Es geht Erdogan gar nicht um die Flüchtlinge

Was will Erdogan? Das fragen sich viele EU-Politiker seit Beginn der Krise, die der türkische Sultan an der griechischen Grenze provoziert hat. Sein Außenminister Cavusoglu gibt nun eine Antwort – dabei geht es nicht um Flüchtlinge.

Dass die Migranten nur als Bauern auf dem geopolitischen Schachbrett dienen, haben schon viele vermutet. Auch Erdogans Blitzbesuch bei der Nato und seine Forderung, Nato und EU müssten ihn in Syrien unterstützen, deuten in diese Richtung.

Außenminister Cavusoglu bringt es nun – kurz nach Erdogans Abreise aus Brüssel – auf den Punkt: Neben Unterstützung bei seiner (völkerrechtswidrigen) Besatzungspolitik in Syrien erwartet die Türkei vor allem Hilfe für die marode Wirtschaft.

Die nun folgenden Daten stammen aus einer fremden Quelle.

(* ===== verification/BridgeInbox.v ===== *)
(** * The bridge's inbox

    Models [crates/fetchit-bridge-server/src/routes/inbox.rs] (deliveries from other servers and the
    owner's message list) and [routes/signature_meta.rs] (which key a request names, and what a
    rejection logs).  The answers of other servers, the clock, RSA and JSON are arguments or
    parameters; a panic of a handler is a reply of its own, and leaves the store as it was. *)
From Stdlib Require Import Ascii.
From stdpp Require Import pretty.
From S2P Require Import Prelude RelayProto RelayAuth PairRecord Session Trust ShareUri Text HtmlText HttpDate FediSig FediInbox ActorDoc BridgeStore BridgeAuth.
Open Scope rust_scope.

(** ** The key a request names *)

Section signature_meta.
  Context `{ST : SigText}.

Record PresentedSignature := {
  ps_format : string; ps_label : string; ps_key_id : string; ps_algorithm : string; ps_declared : list string }.

Definition trim_matches (c : ascii) (s : string) : string := trim_end_matches c (trim_start_matches c s).

(** The parts between commas and semicolons that are not inside quotes. *)
Fixpoint split_params (in_quotes : bool) (s : string) : string * list string :=
  match s with
  | EmptyString => (EmptyString, [])
  | String c s' =>
      if bool_decide (c = ascii_of_N 34) then let '(h, t) := split_params (negb in_quotes) s' in (String c h, t)
      else
        let '(h, t) := split_params in_quotes s' in
        if (bool_decide (c = ","%char) || bool_decide (c = ";"%char)) && negb in_quotes then (EmptyString, h :: t) else (String c h, t)
  end.
Definition push_param (chunk : string) : list (string * string) :=
  match split_once "=" (trim chunk) with
  | Some (k, v) =>
      let key := trim k in
      if bool_decide (key = EmptyString) then [] else [(key, trim_matches (ascii_of_N 34) (trim v))]
  | None => []
  end.
Definition parse_quoted_params (value : string) : list (string * string) :=
  let '(h, t) := split_params false value in (h :: t) ≫= push_param.
Definition param (params : list (string * string)) (key : string) : string :=
  match List.find (fun kv => bool_decide (kv.1 = key)) params with Some kv => kv.2 | None => EmptyString end.

Definition component_name (c : string) : string := to_lowercase (trim_matches (ascii_of_N 34) (split ";" c).1).
Definition parse_signature_input (value : string) : string * list string * list (string * string) :=
  let value := trim value in
  let '(label, rest) := match split_once "=" value with Some (l, r) => (trim l, r) | None => (EmptyString, value) end in
  match split_once "(" rest with
  | None => (label, [], parse_quoted_params rest)
  | Some (_, after) =>
      match split_once ")" after with
      | None => (label, [], parse_quoted_params rest)
      | Some (inside, tail) => (label, component_name <$> split_whitespace inside, parse_quoted_params tail)
      end
  end.

Definition parse_presented (headers : HeaderMap) : PresentedSignature :=
  match header_value headers "signature-input" with
  | Some sig_input =>
      let '(label, declared, params) := parse_signature_input sig_input in
      {| ps_format := "rfc9421"; ps_label := label; ps_key_id := param params "keyid"; ps_algorithm := param params "alg"; ps_declared := declared |}
  | None =>
      match header_value headers "signature" with
      | Some sig =>
          let params := parse_quoted_params sig in
          {| ps_format := "cavage"; ps_label := EmptyString; ps_key_id := param params "keyId"; ps_algorithm := param params "algorithm";
             ps_declared := to_lowercase <$> split_whitespace (param params "headers") |}
      | None => {| ps_format := "none"; ps_label := EmptyString; ps_key_id := EmptyString; ps_algorithm := EmptyString; ps_declared := [] |}
      end
  end.
Definition presented_key_id (headers : HeaderMap) : string := ps_key_id (parse_presented headers).
Definition key_id_owner (key_id : string) : string := match split_once "#" key_id with Some (base, _) => base | None => key_id end.
Lemma bridge_wrapper_round_trip_witness :
  reads_as (repeat 0 2400) (with_signature [1] gb_envelope) gb_wrapper.
Proof.
  apply (bridge_wrapper_round_trip (gb_member 2) (repeat 0 1184) (repeat 0 2400) gb_wrapper gb_owner [] gb_draw (mkOut (gb_member 2) (with_signature [1] gb_envelope))).
  - exact I.
  - reflexivity.
  - reflexivity.
  - by vm_compute.
Defined.
Definition url_answer (status : N) (url : string) : Outcome := mkOutcome status (JsonBody (VObject {["actor_url" := VString url]})).

Definition register_inner (body : bytes) (now : N) (s : S) : Outcome * S :=
  match parse_register body with
  | Err e => (rejection_outcome (BadBody e), s)
  | Ok req =>
      match validate_registry_handle (rq_handle req) with
      | Err e => (rejection_outcome e, s)
      | Ok _ =>
          if is_reserved cfg (rq_handle req) then (mkOutcome 403 (TextBody "handle is reserved"), s)
          else match verify_registration cfg req now with
               | Err e => (rejection_outcome e, s)
               | Ok record =>
                   match store_register record s with
                   | (Ok _, s) => (url_answer 201 (rr_actor_url record), s)
                   | (Err e, s) => (store_outcome e, s)
                   end
               end
      end
  end.

Definition update_inner (path_handle : string) (body : bytes) (now : N) (s : S) : Outcome * S :=
  match parse_register body with
  | Err e => (rejection_outcome (BadBody e), s)
  | Ok req =>
      if negb (bool_decide (rq_handle req = path_handle)) then (rejection_outcome (HandleMismatch path_handle (rq_handle req)), s)
      else match verify_registration cfg req now with
           | Err e => (rejection_outcome e, s)
           | Ok record =>
               match store_update record s with
               | (Ok _, s) => (url_answer 200 (rr_actor_url record), s)
               | (Err e, s) => (store_outcome e, s)
               end
           end
  end.

Definition unknown : Outcome := mkOutcome 404 (TextBody "unknown").
Definition webfinger_inner (raw_query : option string) (s : S) : Outcome :=
  match q ← raw_query; snd <$> List.find (fun kv => bool_decide (kv.1 = "resource"%string)) (form_parse q) with
  | None => mkOutcome 400 (TextBody "missing resource")
  | Some resource =>
      match parse_acct_resource resource with
      | None => mkOutcome 400 (TextBody "malformed resource")
      | Some (handle, domain) =>
          if negb (bool_decide (domain = cf_domain cfg)) then unknown
          else match store_get handle s with
               | Some record => mkOutcome 200 (JsonBody (webfinger_jrd record (cf_domain cfg)))
               | None => unknown
               end
      end
  end.
Definition actor_doc_inner (handle : string) (s : S) : Outcome :=
  match store_get handle s with
  | Some record => mkOutcome 200 (JsonBody (actor_document record))
  | None => unknown
  end.

(** [headers]: the first value of a header, when it is text. *)
Definition source_key (headers : string -> option string) (trusted_header : string) (peer : option string) : string :=
  match v ← headers trusted_header; let t := trim v in if bool_decide (t = EmptyString) then None else Some t with
  | Some key => key
  | None => default "unknown" peer
  end.

Definition REGISTRY_MAX_BODY : N := 64 * 1024.
(** The layer that reads the body refuses it before the handler runs. *)
Definition limited (allow : string -> bool) (headers : string -> option string) (peer : option string) (body : bytes)
    (inner : S -> Outcome * S) (s : S) : Outcome * S :=
  if REGISTRY_MAX_BODY <? len body then (mkOutcome 413 (TextBody "length limit exceeded"), s)
  else if negb (allow (source_key headers (cf_trusted_client_ip_header cfg) peer)) then (mkOutcome 429 (TextBody "rate limited"), s)
  else inner s.
Definition handle_register (allow : string -> bool) (headers : string -> option string) (peer : option string) (body : bytes) (now : N)
    : S -> Outcome * S := limited allow headers peer body (register_inner body now).
Definition handle_update (allow : string -> bool) (handle : string) (headers : string -> option string) (peer : option string) (body : bytes)
    (now : N) : S -> Outcome * S := limited allow headers peer body (update_inner handle body now).
End router.

(** ** The directory both stores implement *)

Record Directory := mkDirectory { d_active : gmap string ActorRecord; d_held : gset string }.
Definition spec_register (r : ActorRecord) (d : Directory) : result unit RegistryStoreError * Directory :=
  if decide (rr_handle r ∈ d_held d) then (Err HandleTaken, d)
  else match d_active d !! rr_handle r with
       | Some _ => (Err HandleTaken, d)
       | None => (Ok tt, mkDirectory (<[rr_handle r := r]> (d_active d)) (d_held d))
       end.
Definition spec_update (r : ActorRecord) (d : Directory) : result unit RegistryStoreError * Directory :=
  match d_active d !! rr_handle r with
  | None => (Err UnknownHandle, d)
  | Some current =>
      if negb (bool_decide (rr_agent_id_hex current = rr_agent_id_hex r)) then (Err AgentMismatch, d)
      else if rr_epoch r <=? rr_epoch current then (Err StaleEpoch, d)
      else (Ok tt, mkDirectory (<[rr_handle r := r]> (d_active d)) (d_held d))
  end.

(** What a store can keep. *)
Record storable `{RegistryCodec} (r : ActorRecord) : Prop := {
  sb_epoch : rr_epoch r <= i64_max;
  sb_time : rr_registered_at_ms r <= i64_max;
  sb_text : att2_from_str (att2_to_string (rr_attestation r)) = Some (rr_attestation r) }.

Class RegistryStoreLaws (S : Type) `{RegistryCodec, ActorRegistryStore S} := {
  directory : S -> Directory;
  store_wf : S -> Prop;
  store_get_spec : forall h s, store_wf s -> store_get h s = d_active (directory s) !! h;
  store_register_spec : forall r s, storable r -> store_wf s ->
    store_wf (store_register r s).2 /\ ((store_register r s).1, directory (store_register r s).2) = spec_register r (directory s);
  store_update_spec : forall r s, storable r -> store_wf s ->
    store_wf (store_update r s).2 /\ ((store_update r s).1, directory (store_update r s).2) = spec_update r (directory s) }.

(** *** The store in memory *)

Section memory.
  Context `{RC : RegistryCodec}.
(* ===== verification/LinkDevice.v ===== *)
(** * Linking another device to an account

    Models [crates/fetchit-chat/src]: [link_device.rs] (a new device's offer), [link_device_uri.rs]
    (the pointer shown as a QR code), [link_device_flow.rs] (publishing the sealed offer to relays,
    fetching it, the preview with the code a human compares), [link_device_enroll.rs] (the
    certificate, the republished device list) and [sibling_admission.rs] (how a device of the
    account gets another into a group), over [DeviceFabric] and the guarded requests of
    [RelayHttp].  JSON, URLs, base64, the AEAD and ML-DSA are parameters, draws and the clock
    arguments.  The last part runs the flow over the blob store of [ProfileBlob]. *)
From Stdlib Require Import Ascii.
From stdpp Require Import pretty.
From S2P Require Import Prelude SendState RelayProto RelayAuth PairRecord ShareUri Text RelayHttp GroupBridge.
From S2P Require Import Conversation Inbound Outbound DeviceFabric Pairing ProfileBlob.
Open Scope rust_scope.

(** ** [link_device.rs] *)

Definition ML_DSA_PUBKEY_BYTES : N := 1952.
Definition ML_KEM_PUBKEY_BYTES : N := 1184.
Definition NONCE_MIN_BYTES : N := 16.
Definition NONCE_MAX_BYTES : N := 64.
Definition LINK_OFFER_AAD : bytes := ascii_bytes "fetchit-link-offer-v1".
Definition SHORT_CODE_DOMAIN : bytes := ascii_bytes "fetchit-link-short-code-v1".

Record LinkDeviceOffer := mkOffer {
  lo_agent_id_hex : string; lo_agent_ml_dsa_pubkey_b64 : string; lo_kem_pubkey_b64 : string; lo_nonce_b64 : string; lo_exp_ms : N }.

(** [AgentIdMismatch] is [OfferIdMismatch]. *)
Inductive LinkDeviceOfferError := BadAgentIdHex | BadBase64 | BadPubkey | OfferIdMismatch | BadNonce | BadExpiry.
Definition offer_error_text (e : LinkDeviceOfferError) : string :=
  match e with
  | BadAgentIdHex => "agent_id_hex must be 64 lowercase hex chars"
  | BadBase64 => "a public-key or nonce field is not valid base64"
  | BadPubkey => "a public key is not the expected length (ML-DSA-65 1952 B, ML-KEM-768 1184 B)"
  | OfferIdMismatch => "agent_id_hex does not match derive_agent_id(agent ML-DSA pubkey)"
  | BadNonce => "nonce must decode to 16..=64 bytes"
  | BadExpiry => "expiry must be a non-zero epoch-ms timestamp"
  end.

(** [serde_json] at the offer. *)
Class OfferJson := { print_offer : LinkDeviceOffer -> result bytes string; parse_offer : bytes -> result LinkDeviceOffer string }.

Section offer.
  Context `{B6 : Base64, SH : Sha256, OJ : OfferJson, CC : ChatCipher, CS : ChatSeal}.

Definition decode_pubkey (b64 : string) (expected_len : N) : result bytes LinkDeviceOfferError :=
  match b64_decode b64 with
  | None => Err BadBase64
  | Some raw => if len raw =? expected_len then Ok raw else Err BadPubkey
  end.
Definition useFrame (u : Uniforms N) (state : TreeState)
                    (elapsedTime delta : N) : Uniforms N :=
  let targetProgress := goal_of state in
  mkUniforms elapsedTime (damp (uProgress u) targetProgress (lit 1.2) delta).
End Frame.

Section MoreOfTheShaders.
Local Open Scope R_scope.

(** [lifeFade]: fades in at the start of the rise and out toward its end. *)
Definition lifeFade (u : Uniforms R) (a : Attributes) : R :=
  let lifeFade := 1.0 - GLSL.smoothstep 0.0 4.0 (rise u a) in
  lifeFade * GLSL.smoothstep 0.0 0.5 (rise u a).

(** [vAlpha = lifeFade * mix(0.3, 1.0, t)] *)
Definition vAlpha (u : Uniforms R) (a : Attributes) : option R :=
  match easeInOutCubic (uProgress u) with
  | Some t => Some (lifeFade u a * GLSL.mix 0.3 1.0 t)
  | None => None
  end.

(** [gl_PointSize = (50.0 * aScale * stateScale) * (20.0 / -mvPosition.z)],
    with [mv_z] the view-space depth [mvPosition.z]. *)
Definition gl_PointSize (u : Uniforms R) (a : Attributes) (mv_z : R) : option R :=
  match easeInOutCubic (uProgress u) with
  | Some t =>
      let stateScale := GLSL.mix 0.5 1.0 t in
      Some ((50.0 * aScale a * stateScale) * (20.0 / - mv_z))
  | None => None
  end.

(** [float sdStar5(in vec2 p, in float r, in float rf)]: the signed
    distance to a five-pointed star. *)
Definition GLSL_sign (x : R) : R :=
  if Rlt_dec 0 x then 1 else if Rlt_dec x 0 then -1 else 0.

Definition sdStar5 (p : R * R) (r rf : R) : R :=
  let k1x := 0.809016994375 in
  let k1y := -0.587785252292 in
  let k2x := - k1x in
  let k2y := k1y in
  let px := Rabs (fst p) in
  let py := snd p in
  let m1 := 2.0 * Rmax (k1x * px + k1y * py) 0.0 in
  let px := px - m1 * k1x in
  let py := py - m1 * k1y in
  let m2 := 2.0 * Rmax (k2x * px + k2y * py) 0.0 in
  let px := px - m2 * k2x in
  let py := py - m2 * k2y in
  let px := Rabs px in
  let py := py - r in
  let bax := rf * (- k1y) - 0.0 in
  let bay := rf * k1x - 1.0 in
  let h := GLSL.clamp ((px * bax + py * bay) / (bax * bax + bay * bay)) 0.0 r in
  GLSL.length2 (px - bax * h) (py - bay * h) * GLSL_sign (py * bax - px * bay).
(** * adore-me/daggerverse: the [gh] and [istio] Dagger modules

    A shallow embedding of [gh/dagger/main.go] (local branch creation, commit,
    pull-request creation) and [istio/dagger/main.go] (version comparison and
    ConfigMap rewrite), together with models of the library calls these
    functions are made of: go-git's reference store, worktree and commit
    operations, Masterminds/semver's parser and comparison, and the Dagger
    [Directory], [File] and [Secret] handles. *)

From stdpp Require Import gmap strings list fin_maps countable.
From stdpp Require pretty.
From Stdlib Require Import ZArith Ascii.

Set Default Proof Using "Type".
Local Open Scope string_scope.

(** ** Go's [(value, error)] results

    An [error] is represented by its [Error()] text, which is all that the
    [%v] and [%w] verbs of [fmt.Errorf] put into the wrapping message. *)

Definition error := string.

Inductive Result (A : Type) : Type :=
| Ok (a : A)
| Err (e : error).
Arguments Ok {A} a.
Arguments Err {A} e.

(** ** plumbing: hashes, reference names, references *)

Module plumbing.

(** A [plumbing.Hash] is a SHA-1 digest. The model takes the collision-free
    idealisation: the digest of an object is an injective code of its
    content ([hash_object] below); [ZeroHash] is the all-zero digest. *)
Definition Hash := N.
Definition ZeroHash : Hash := 0%N.

Definition ReferenceName := string.
Definition HEAD : ReferenceName := "HEAD".
Definition NewBranchReferenceName (name : string) : ReferenceName :=
  "refs/heads/" +:+ name.

Inductive Reference : Type :=
| HashReference (n : ReferenceName) (h : Hash)
| SymbolicReference (n : ReferenceName) (target : ReferenceName).

Definition NewHashReference (n : ReferenceName) (h : Hash) : Reference :=
  HashReference n h.
Definition NewSymbolicReference (n target : ReferenceName) : Reference :=
  SymbolicReference n target.

Definition Name (r : Reference) : ReferenceName :=
  match r with HashReference n _ => n | SymbolicReference n _ => n end.

(** [Reference.Hash()]: the zero hash on a symbolic reference. *)
Definition RefHash (r : Reference) : Hash :=
  match r with HashReference _ h => h | SymbolicReference _ _ => ZeroHash end.

(** What a reference store keeps under a reference's name: a hash, or the
    name of another reference. *)
Inductive RefContent : Type :=
| HashContent (h : Hash)
| SymbolicContent (target : ReferenceName).

Definition content_of (r : Reference) : RefContent :=
  match r with
  | HashReference _ h => HashContent h
  | SymbolicReference _ target => SymbolicContent target
  end.

Definition reference_at (n : ReferenceName) (c : RefContent) : Reference :=
  match c with
  | HashContent h => HashReference n h
  | SymbolicContent target => SymbolicReference n target
  end.

Definition ErrReferenceNotFound : error := "reference not found".
Definition ErrObjectNotFound : error := "object not found".
Definition ErrMaxResolveRecursion : error := "max. recursive level reached".
Definition MaxResolveRecursion : nat := 1024.

#[global] Instance Reference_eq_dec : EqDecision Reference.
Proof. solve_decision. Defined.
#[global] Instance RefContent_eq_dec : EqDecision RefContent.
Proof. solve_decision. Defined.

Die EU müsse das Zollabkommen mit der Türkei modernisieren und die Visavergabe liberalisieren, sagte Cavusoglu der staatlichen Anadolou-Nachrichtenagentur. Es sind die politischen Ziele, die 2016 in den Flüchtlingsdeal geschrieben wurden.

Sie wurden nie umgesetzt – weil sich Erdogan kurz darauf vollends in einen islamischen Despoten verwandelte und die EU die politischen Gespräche auf Eis legte. Doch nun sind sie zurück auf der Tagesordnung – und das nicht nur in Ankara.

Wie es der Zufall so will, fordert auch Kanzlerin Merkel in Berlin eine Art „Upgrade“ ihres gescheiterten Flüchtlings-Deals. Mit „aller Kraft“ wolle sie sich für eine „neue Stufe“ einsetzen, sagte die Kanzlerin – was Erdogan sicher gern gehört hat.

Wir erleben also eine Renaissance der Achse Berlin-Ankara, und das trotz der hybriden Kriegsführung gegen Griechenland und die EU. Und wir sehen, dass es Erdogan nicht um die Flüchtlinge geht, sondern um seine ganz eigene Agenda…

Siehe auch „Kein Fortschritt bei Erdogan-Besuch: Was die EU nun tun sollte“ und „Neue Flüchtlingskrise: Merkel soll es richten“

P.S. Erdogan lehnt es ab, die Situation an der griechischen Grenze zu bereinigen, wie es die EU fordert. Zitat laut Reuters: “We are not thinking of closing these gates. Our proposal to Greece is to open the gates. These people won’t stay in Greece. Let them cross from Greece into other European countries,” he said, calling for a “just, humane sharing” of the burden. – Damit fordert er Kommissionschefin von der Leyen und Ratspräsident Michel direkt heraus. Reaktion aus Brüssel? Keine!